Richard Baldelli, 55, is the general manager of the Cotswolds Motor Museum in Bourton and lives in Chipping Camden.

He said: "We get anywhere from around 85,000 to 90,000 people a year through our doors and so tourism is a huge part of our business."

"A lot of the Cotswolds suffers from congestion during the business periods. Living around here you tend to avoid those busy periods to visit places. Whether it puts the tourists off or whether they're resigned to the fact that it's going to be busy, I'm not too sure."

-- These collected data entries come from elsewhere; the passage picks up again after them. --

(** * Sale and inventory consistency of the POS back office

    A shallow embedding of the stock-mutating operations of
    [core/serializers.py], [core/views.py] and [core/models.py]:
    sale creation, manual stock adjustment, purchase-order creation,
    receiving and cancellation, and sale cancellation.

    Tables are finite maps (rows addressed by primary key) or lists
    (rows that are only appended or filtered); every operation is a
    computation in a state-and-error monad over the store, and
    [transaction.atomic()] is a combinator that restores the store when
    its body raises. *)

From stdpp Require Import gmap strings list fin_maps.
From Stdlib Require Import ZArith Lia.

Local Open Scope Z_scope.

(** ** Decimal numbers

    A [decimal.Decimal] is a coefficient and a number of decimal places:
    [Decimal('5.00')] is [mk 500 2]. Sums and products are exact, as
    Python's are while the coefficient stays within the 28 digits of the
    default context; [line_amounts_within_precision] below bounds the
    amounts of a sale line that fits the [max_digits=10] columns. *)
Module Decimal.

Record t := mk { coef : Z; places : nat }.

#[global] Instance eq_dec : EqDecision t.
Proof. solve_decision. Defined.

Definition pow10 (n : nat) : Z := 10 ^ Z.of_nat n.

(** The coefficient of [d] written with [n] places, for [places d <= n]. *)
Definition scaled (n : nat) (d : t) : Z := coef d * pow10 (n - places d).

Definition of_int (z : Z) : t := mk z 0.

Definition add (a b : t) : t :=
  let n := Nat.max (places a) (places b) in
  mk (scaled n a + scaled n b) n.

Definition sub (a b : t) : t :=
  let n := Nat.max (places a) (places b) in
  mk (scaled n a - scaled n b) n.

Definition mul (a b : t) : t := mk (coef a * coef b) (places a + places b).

(** [x / Decimal('100')] and [x / 100]: the quotient is exact, two
    places further to the right. *)
Definition div100 (a : t) : t := mk (coef a) (places a + 2).

Definition ltb (a b : t) : bool :=
  let n := Nat.max (places a) (places b) in
  bool_decide (scaled n a < scaled n b).

(** Equality of values, whatever the number of places written. *)
Definition eqv (a b : t) : Prop :=
  let n := Nat.max (places a) (places b) in
  scaled n a = scaled n b.

#[global] Instance eqv_dec a b : Decision (eqv a b).
Proof. unfold eqv. apply _. Defined.

(** [n / d] rounded to the nearest integer, ties to the even one
    ([ROUND_HALF_EVEN], the rounding of the default context). *)
Definition round_half_even (n d : Z) : Z :=
  let q := n / d in
  let r := n mod d in
  if bool_decide (2 * r < d) then q
  else if bool_decide (d < 2 * r) then q + 1
  else if Z.even q then q else q + 1.

(** [x.quantize(Decimal('0.01'))]. *)
Definition quantize2 (d : t) : t :=
  if bool_decide (places d ≤ 2)%nat
  then mk (coef d * pow10 (2 - places d)) 2
  else mk (round_half_even (coef d) (pow10 (places d - 2))) 2.

(** [Decimal('0.00')]. *)
Definition zero2 : t := mk 0 2.

(** The sum of a list of amounts, from [Decimal('0.00')]. *)
Definition sum (l : list t) : t := foldr add zero2 l.

End Decimal.

Abbreviation Decimal := Decimal.t.

(** A value handed to a decimal field: a [Decimal], or a Python [int]
    (the serializer's [default=0] is handed over as it is). *)
Inductive Number := Dec (d : Decimal) | Int (z : Z).

(** [Decimal(str(x))]. *)
Definition to_decimal (x : Number) : Decimal :=
  match x with
  | Dec d => d
  | Int z => Decimal.of_int z
  end.
Infix "+d" := Decimal.add (at level 50, left associativity).
Infix "-d" := Decimal.sub (at level 50, left associativity).
Infix "*d" := Decimal.mul (at level 40, left associativity).
Infix "==d" := Decimal.eqv (at level 70, no associativity).

(** ** Decimal columns

    Every decimal column of [core/models.py] is a [DecimalField] with
    [decimal_places=2]. A model object keeps the [Decimal] the code
    assigned to it; when the row is written the value goes through the
    field, which quantizes it to two places with the rounding of the
    default context, so the table, and every later read of it, holds
    the amount in cents. The bound [max_digits] puts on the digits is
    left out. *)
Module DecimalField.
Definition get_db_prep_save (value : Decimal) : Decimal := Decimal.quantize2 value.
End DecimalField.

(** ** Rows of the tables ([core/models.py])

    A record is a row as its table holds it. A row that is read and
    written back ([product.save()] after a change of stock) keeps the
    decimal columns it was read with. *)

Module Product.
Record t := mk {
  name : string;
  sku : string;
  price : Decimal;
  tax_rate : Decimal;
  stock_quantity : Z;
  min_stock_level : Z }.

Definition with_stock_quantity (q : Z) (p : t) : t :=
  mk (name p) (sku p) (price p) (tax_rate p) q (min_stock_level p).

Definition is_low_stock (p : t) : bool :=
  bool_decide (stock_quantity p ≤ min_stock_level p).
End Product.

Inductive PaymentMethod := Cash | Card | Mobile.

Module Sale.
Inductive Status := Completed | Pending | Cancelled.

#[global] Instance status_eq_dec : EqDecision Status.
Proof. solve_decision. Defined.

Record t := mk {
  invoice_number : string;
  cashier : Z;
  customer_name : string;
  subtotal : Decimal;
  tax_amount : Decimal;
  discount_amount : Decimal;
  total : Decimal;
  payment_method : PaymentMethod;
  amount_paid : Decimal;
  change_amount : Decimal;
  status : Status;
  notes : string }.

Definition with_status (st : Status) (s : t) : t :=
  mk (invoice_number s) (cashier s) (customer_name s) (subtotal s)
     (tax_amount s) (discount_amount s) (total s) (payment_method s)
     (amount_paid s) (change_amount s) st (notes s).
End Sale.

Module SaleItem.
Record t := mk {
  sale : Z;
  product : Z;
  product_name : string;
  product_sku : string;
  quantity : Z;
  unit_price : Decimal;
  tax_rate : Decimal;
  discount_percent : Decimal;
  subtotal : Decimal }.

(** [SaleItem.save], down to the row [super().save()] writes: the
    subtotal is derived from the other columns each time the row is
    saved, exactly, and its column holds it in cents; the price and the
    tax rate are those read from the product and the discount has two
    places already. When [discount_percent] is an [int],
    [self.discount_percent / 100] is a float, and the product of the
    [Decimal] [base_amount] by a float raises [TypeError]: no row. *)
Definition save (sale product : Z) (product_name product_sku : string)
    (quantity : Z) (unit_price tax_rate : Decimal) (discount_percent : Number)
    : option t :=
  match discount_percent with
  | Int _ => None
  | Dec discount_percent =>
      let base_amount := unit_price *d Decimal.of_int quantity in
      let discount := base_amount *d Decimal.div100 discount_percent in
      let tax := (base_amount -d discount) *d Decimal.div100 tax_rate in
      Some (mk sale product product_name product_sku quantity unit_price tax_rate
               discount_percent
               (DecimalField.get_db_prep_save (base_amount -d discount +d tax)))
  end.
End SaleItem.

Module Payment.
Record t := mk {
  sale : Z;
  payment_method : PaymentMethod;
  amount : Decimal }.
End Payment.

Module StockMovement.
Inductive MovementType := Purchase | SaleOut | Adjustment | Return | Damage.

Record t := mk {
  product : Z;
  movement_type : MovementType;
  quantity : Z;
  previous_quantity : Z;
  new_quantity : Z;
  unit_cost : option Decimal;
  reference_number : string;
  supplier : option Z;
  sale : option Z;
  user : Z;
  notes : string }.

(** The ledger invariant of one row. *)
Definition balanced (m : t) : Prop :=
  new_quantity m - previous_quantity m = quantity m.
End StockMovement.

Module PurchaseOrder.
Inductive Status := Draft | Pending | Received | Cancelled.

#[global] Instance status_eq_dec : EqDecision Status.
Proof. solve_decision. Defined.

Record t := mk {
  po_number : string;
  supplier : Z;
  expected_delivery_date : option Z;
  received_date : option Z;
  status : Status;
  subtotal : Decimal;
  tax_amount : Decimal;
  total : Decimal;
  notes : string;
  created_by : Z }.

Definition with_totals (sub tax tot : Decimal) (po : t) : t :=
  mk (po_number po) (supplier po) (expected_delivery_date po)
     (received_date po) (status po) sub tax tot (notes po) (created_by po).

Definition with_status (st : Status) (po : t) : t :=
  mk (po_number po) (supplier po) (expected_delivery_date po)
     (received_date po) st (subtotal po) (tax_amount po) (total po)
     (notes po) (created_by po).

Definition with_received_date (d : Z) (po : t) : t :=
  mk (po_number po) (supplier po) (expected_delivery_date po)
     (Some d) (status po) (subtotal po) (tax_amount po) (total po)
     (notes po) (created_by po).
End PurchaseOrder.

Module PurchaseOrderItem.
Record t := mk {
  purchase_order : Z;
  product : Z;
  quantity_ordered : Z;
  quantity_received : Z;
  unit_cost : Decimal;
  subtotal : Decimal }.

(** [PurchaseOrderItem.save], down to the row [super().save()] writes:
    the subtotal is computed from the unit cost as the object has it,
    and both columns hold cents. *)
Definition save (purchase_order product quantity_ordered quantity_received : Z)
    (unit_cost : Decimal) : t :=
  mk purchase_order product quantity_ordered quantity_received
     (DecimalField.get_db_prep_save unit_cost)
     (DecimalField.get_db_prep_save (unit_cost *d Decimal.of_int quantity_ordered)).
End PurchaseOrderItem.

"The whole of the Cotswolds has issues with congestion, availability of parking and traffic, it's the nature of the beast – it's a popular place to visit."

"The coach plans aren't blocking access to the care home. It's less than ideal but at the end of the day it's a public street. It's important here, most of the businesses rely on the tourist trade from some degree to another. That's the same for many rural villages and market towns around here."

"How you mitigate the tourism, there has to be some common sense and some compromises made. As long as residents and businesses are listened to, that's the main thing. "

''The solutions and compromises will hopefully alleviate as many problems as possible, but there will always be people who are more affected than others. But without thriving businesses, then the community suffers more generally.

"I think communication is important. I've seen and read nothing in terms of the solution, how they've come about the decision and why they've decided to implement certain changes. "

''It means residents are better informed. We don't receive anything as a business that says why they've come to the decision and these are the conclusions that have been drawn.

''They haven't even asked us for our opinion on it, which seems to me to be a missed opportunity to understand the implications of a decision or the knock-on effect and build a community-wide consensus."

GCC Highways says it wants feedback from the parish council and local residents during the period. Councilors disagreed on the plans.

County Council leader Stephen Davies said:

''It's not a long-term solution, it's a temporary solution to alleviate the current problem while we work with all those involved including the parish and the district.

"The long-term solution will probably need more work and that will involve discussions with the local businesses as well."